___ DATA FOR THE TASK ___

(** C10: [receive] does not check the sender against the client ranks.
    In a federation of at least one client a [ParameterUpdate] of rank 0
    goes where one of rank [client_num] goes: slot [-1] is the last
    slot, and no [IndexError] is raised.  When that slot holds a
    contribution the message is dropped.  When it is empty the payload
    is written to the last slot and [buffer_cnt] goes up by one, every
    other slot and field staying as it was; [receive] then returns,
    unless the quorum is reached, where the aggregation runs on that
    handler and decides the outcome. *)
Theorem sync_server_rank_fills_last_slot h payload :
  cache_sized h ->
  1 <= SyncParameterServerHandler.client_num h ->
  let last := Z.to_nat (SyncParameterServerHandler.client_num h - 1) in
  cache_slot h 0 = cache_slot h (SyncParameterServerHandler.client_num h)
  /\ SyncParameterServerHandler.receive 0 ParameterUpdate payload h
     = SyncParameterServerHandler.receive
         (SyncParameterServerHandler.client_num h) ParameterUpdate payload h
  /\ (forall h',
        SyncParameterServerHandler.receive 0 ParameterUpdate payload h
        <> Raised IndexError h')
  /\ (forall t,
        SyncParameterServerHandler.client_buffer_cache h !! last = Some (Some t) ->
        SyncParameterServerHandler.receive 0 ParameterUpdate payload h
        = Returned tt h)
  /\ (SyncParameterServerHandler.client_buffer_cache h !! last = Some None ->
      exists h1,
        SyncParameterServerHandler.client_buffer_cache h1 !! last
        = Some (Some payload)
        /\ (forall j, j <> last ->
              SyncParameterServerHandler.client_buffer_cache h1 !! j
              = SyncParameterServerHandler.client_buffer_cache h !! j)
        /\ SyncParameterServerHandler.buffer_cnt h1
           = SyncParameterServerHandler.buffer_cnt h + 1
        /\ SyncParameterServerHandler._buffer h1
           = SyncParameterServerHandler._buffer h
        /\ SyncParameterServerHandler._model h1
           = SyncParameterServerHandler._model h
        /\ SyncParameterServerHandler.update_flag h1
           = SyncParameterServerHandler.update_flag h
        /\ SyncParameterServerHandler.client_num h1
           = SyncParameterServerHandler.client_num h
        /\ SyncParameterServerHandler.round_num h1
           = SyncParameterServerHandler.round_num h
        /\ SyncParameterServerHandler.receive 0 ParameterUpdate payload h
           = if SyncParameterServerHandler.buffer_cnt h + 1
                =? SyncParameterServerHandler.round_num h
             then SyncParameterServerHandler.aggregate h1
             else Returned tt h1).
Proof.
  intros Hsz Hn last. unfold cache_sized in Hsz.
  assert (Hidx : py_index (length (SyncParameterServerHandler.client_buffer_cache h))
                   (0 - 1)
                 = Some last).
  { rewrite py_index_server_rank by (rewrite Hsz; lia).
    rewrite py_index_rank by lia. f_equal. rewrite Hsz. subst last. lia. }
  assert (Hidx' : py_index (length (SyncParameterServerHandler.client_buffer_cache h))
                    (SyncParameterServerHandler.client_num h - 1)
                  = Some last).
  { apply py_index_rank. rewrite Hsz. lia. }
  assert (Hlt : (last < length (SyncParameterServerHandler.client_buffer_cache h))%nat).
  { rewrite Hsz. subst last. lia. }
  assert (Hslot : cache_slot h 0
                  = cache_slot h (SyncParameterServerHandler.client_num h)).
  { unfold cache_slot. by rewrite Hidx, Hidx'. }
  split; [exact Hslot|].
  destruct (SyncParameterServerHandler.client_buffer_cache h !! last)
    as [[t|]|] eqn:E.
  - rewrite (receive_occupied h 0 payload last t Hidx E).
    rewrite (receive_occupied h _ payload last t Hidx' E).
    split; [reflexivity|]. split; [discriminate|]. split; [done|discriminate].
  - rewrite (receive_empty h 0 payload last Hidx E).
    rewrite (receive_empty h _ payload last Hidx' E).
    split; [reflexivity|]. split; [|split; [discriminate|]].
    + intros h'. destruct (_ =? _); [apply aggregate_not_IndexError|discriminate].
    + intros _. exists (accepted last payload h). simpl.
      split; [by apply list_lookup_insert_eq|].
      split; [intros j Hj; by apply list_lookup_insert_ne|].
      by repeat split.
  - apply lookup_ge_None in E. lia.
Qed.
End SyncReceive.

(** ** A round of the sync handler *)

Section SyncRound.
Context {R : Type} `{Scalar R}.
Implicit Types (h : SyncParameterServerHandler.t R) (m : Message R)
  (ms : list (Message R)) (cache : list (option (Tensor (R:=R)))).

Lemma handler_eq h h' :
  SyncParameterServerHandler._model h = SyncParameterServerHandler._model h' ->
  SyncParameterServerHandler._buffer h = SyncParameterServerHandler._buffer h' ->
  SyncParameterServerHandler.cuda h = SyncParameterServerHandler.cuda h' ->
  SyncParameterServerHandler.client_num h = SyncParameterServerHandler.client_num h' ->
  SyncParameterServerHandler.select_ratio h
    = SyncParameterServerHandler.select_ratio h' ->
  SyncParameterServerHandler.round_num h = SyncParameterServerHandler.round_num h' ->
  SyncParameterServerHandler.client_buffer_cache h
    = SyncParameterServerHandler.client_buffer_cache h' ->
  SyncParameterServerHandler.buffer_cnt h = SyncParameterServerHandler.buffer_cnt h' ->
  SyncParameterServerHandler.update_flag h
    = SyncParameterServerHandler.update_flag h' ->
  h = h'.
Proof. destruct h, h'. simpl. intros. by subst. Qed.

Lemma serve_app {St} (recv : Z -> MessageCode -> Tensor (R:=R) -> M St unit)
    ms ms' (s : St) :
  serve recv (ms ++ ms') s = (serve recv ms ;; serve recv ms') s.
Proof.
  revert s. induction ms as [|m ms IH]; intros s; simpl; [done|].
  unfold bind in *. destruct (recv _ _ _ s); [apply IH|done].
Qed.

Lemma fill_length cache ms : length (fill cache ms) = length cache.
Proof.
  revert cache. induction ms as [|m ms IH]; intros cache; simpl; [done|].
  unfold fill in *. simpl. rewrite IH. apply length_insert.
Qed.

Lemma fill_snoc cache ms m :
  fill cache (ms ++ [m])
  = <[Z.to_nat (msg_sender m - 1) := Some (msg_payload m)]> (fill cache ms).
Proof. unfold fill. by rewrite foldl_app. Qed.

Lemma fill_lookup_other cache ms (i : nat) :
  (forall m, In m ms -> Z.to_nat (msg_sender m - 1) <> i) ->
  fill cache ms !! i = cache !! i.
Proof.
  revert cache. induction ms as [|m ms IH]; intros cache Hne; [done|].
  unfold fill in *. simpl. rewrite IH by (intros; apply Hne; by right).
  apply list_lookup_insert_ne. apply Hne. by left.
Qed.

___
___ DATA FOR THE TASK ___

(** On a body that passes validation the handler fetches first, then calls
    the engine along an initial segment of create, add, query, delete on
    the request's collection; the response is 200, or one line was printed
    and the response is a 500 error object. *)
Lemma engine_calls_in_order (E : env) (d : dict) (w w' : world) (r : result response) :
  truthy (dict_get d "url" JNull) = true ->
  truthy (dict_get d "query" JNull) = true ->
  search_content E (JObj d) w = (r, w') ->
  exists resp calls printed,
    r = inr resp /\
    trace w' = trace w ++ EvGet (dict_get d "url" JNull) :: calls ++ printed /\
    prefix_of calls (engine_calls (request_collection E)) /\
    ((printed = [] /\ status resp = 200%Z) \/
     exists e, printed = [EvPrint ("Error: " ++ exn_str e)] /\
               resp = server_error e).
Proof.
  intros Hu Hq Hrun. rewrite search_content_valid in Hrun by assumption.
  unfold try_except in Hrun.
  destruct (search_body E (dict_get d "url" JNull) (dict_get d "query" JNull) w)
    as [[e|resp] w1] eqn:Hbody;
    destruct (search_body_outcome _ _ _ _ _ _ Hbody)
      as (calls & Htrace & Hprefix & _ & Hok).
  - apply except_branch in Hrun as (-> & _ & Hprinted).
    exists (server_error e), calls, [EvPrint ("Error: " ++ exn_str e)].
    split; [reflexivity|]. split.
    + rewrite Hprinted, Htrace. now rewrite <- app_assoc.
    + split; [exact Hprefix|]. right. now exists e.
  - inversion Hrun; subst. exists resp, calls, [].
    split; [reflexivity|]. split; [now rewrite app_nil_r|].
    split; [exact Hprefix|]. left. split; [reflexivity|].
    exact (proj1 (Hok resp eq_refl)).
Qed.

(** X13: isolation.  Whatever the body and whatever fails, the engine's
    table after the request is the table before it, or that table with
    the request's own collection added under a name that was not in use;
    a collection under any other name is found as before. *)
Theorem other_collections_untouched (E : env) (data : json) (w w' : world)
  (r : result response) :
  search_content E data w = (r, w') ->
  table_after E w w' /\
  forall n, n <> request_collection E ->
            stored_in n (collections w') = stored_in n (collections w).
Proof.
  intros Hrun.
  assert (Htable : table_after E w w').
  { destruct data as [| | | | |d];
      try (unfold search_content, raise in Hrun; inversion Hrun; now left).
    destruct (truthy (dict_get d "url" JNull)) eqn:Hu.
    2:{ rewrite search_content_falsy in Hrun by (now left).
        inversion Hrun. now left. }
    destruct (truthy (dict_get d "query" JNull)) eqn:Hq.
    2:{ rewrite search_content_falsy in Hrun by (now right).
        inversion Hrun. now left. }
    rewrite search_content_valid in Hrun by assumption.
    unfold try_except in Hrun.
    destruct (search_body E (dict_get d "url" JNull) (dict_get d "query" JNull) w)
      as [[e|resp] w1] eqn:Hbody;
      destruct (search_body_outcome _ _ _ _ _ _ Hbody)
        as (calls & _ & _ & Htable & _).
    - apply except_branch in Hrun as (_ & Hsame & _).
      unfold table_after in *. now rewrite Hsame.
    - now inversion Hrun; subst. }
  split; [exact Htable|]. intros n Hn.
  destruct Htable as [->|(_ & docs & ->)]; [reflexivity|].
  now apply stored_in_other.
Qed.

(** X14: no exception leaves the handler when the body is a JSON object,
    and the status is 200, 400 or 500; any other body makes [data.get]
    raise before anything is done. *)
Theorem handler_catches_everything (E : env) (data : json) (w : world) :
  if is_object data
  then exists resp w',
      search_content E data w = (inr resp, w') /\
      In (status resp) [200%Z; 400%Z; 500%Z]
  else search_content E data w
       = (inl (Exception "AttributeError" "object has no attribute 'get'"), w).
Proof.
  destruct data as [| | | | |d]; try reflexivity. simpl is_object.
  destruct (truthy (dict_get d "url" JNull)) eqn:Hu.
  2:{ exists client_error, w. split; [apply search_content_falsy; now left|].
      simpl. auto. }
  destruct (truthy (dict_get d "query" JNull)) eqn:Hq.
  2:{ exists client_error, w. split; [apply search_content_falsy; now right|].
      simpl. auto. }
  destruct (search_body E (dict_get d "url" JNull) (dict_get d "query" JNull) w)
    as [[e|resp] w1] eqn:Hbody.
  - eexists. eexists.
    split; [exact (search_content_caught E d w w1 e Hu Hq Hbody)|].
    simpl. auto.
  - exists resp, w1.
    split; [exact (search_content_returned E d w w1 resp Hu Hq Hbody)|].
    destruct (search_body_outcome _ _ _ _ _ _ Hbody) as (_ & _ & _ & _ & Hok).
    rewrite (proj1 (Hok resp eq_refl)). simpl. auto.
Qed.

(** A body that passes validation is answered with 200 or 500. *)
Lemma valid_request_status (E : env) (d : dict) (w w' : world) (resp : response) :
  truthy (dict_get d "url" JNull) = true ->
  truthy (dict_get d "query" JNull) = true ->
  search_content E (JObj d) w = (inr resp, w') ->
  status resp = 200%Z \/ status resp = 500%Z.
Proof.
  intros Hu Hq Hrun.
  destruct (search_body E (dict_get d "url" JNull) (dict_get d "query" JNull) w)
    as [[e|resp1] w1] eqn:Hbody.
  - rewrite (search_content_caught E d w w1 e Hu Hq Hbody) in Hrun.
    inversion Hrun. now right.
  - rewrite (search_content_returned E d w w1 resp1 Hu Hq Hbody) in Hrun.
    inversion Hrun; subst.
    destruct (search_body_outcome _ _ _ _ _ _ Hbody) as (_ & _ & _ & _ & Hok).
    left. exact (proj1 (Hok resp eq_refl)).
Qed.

___

◆ **PROBLEM TO SOLVE**
Every line of the records above where the string "truthy" is found should be copied.

◆ **EXPECTED ANSWER**
  truthy (dict_get d "url" JNull) = true ->
  truthy (dict_get d "query" JNull) = true ->
    destruct (truthy (dict_get d "url" JNull)) eqn:Hu.
    destruct (truthy (dict_get d "query" JNull)) eqn:Hq.
  destruct (truthy (dict_get d "url" JNull)) eqn:Hu.
  destruct (truthy (dict_get d "query" JNull)) eqn:Hq.
  truthy (dict_get d "url" JNull) = true ->
  truthy (dict_get d "query" JNull) = true ->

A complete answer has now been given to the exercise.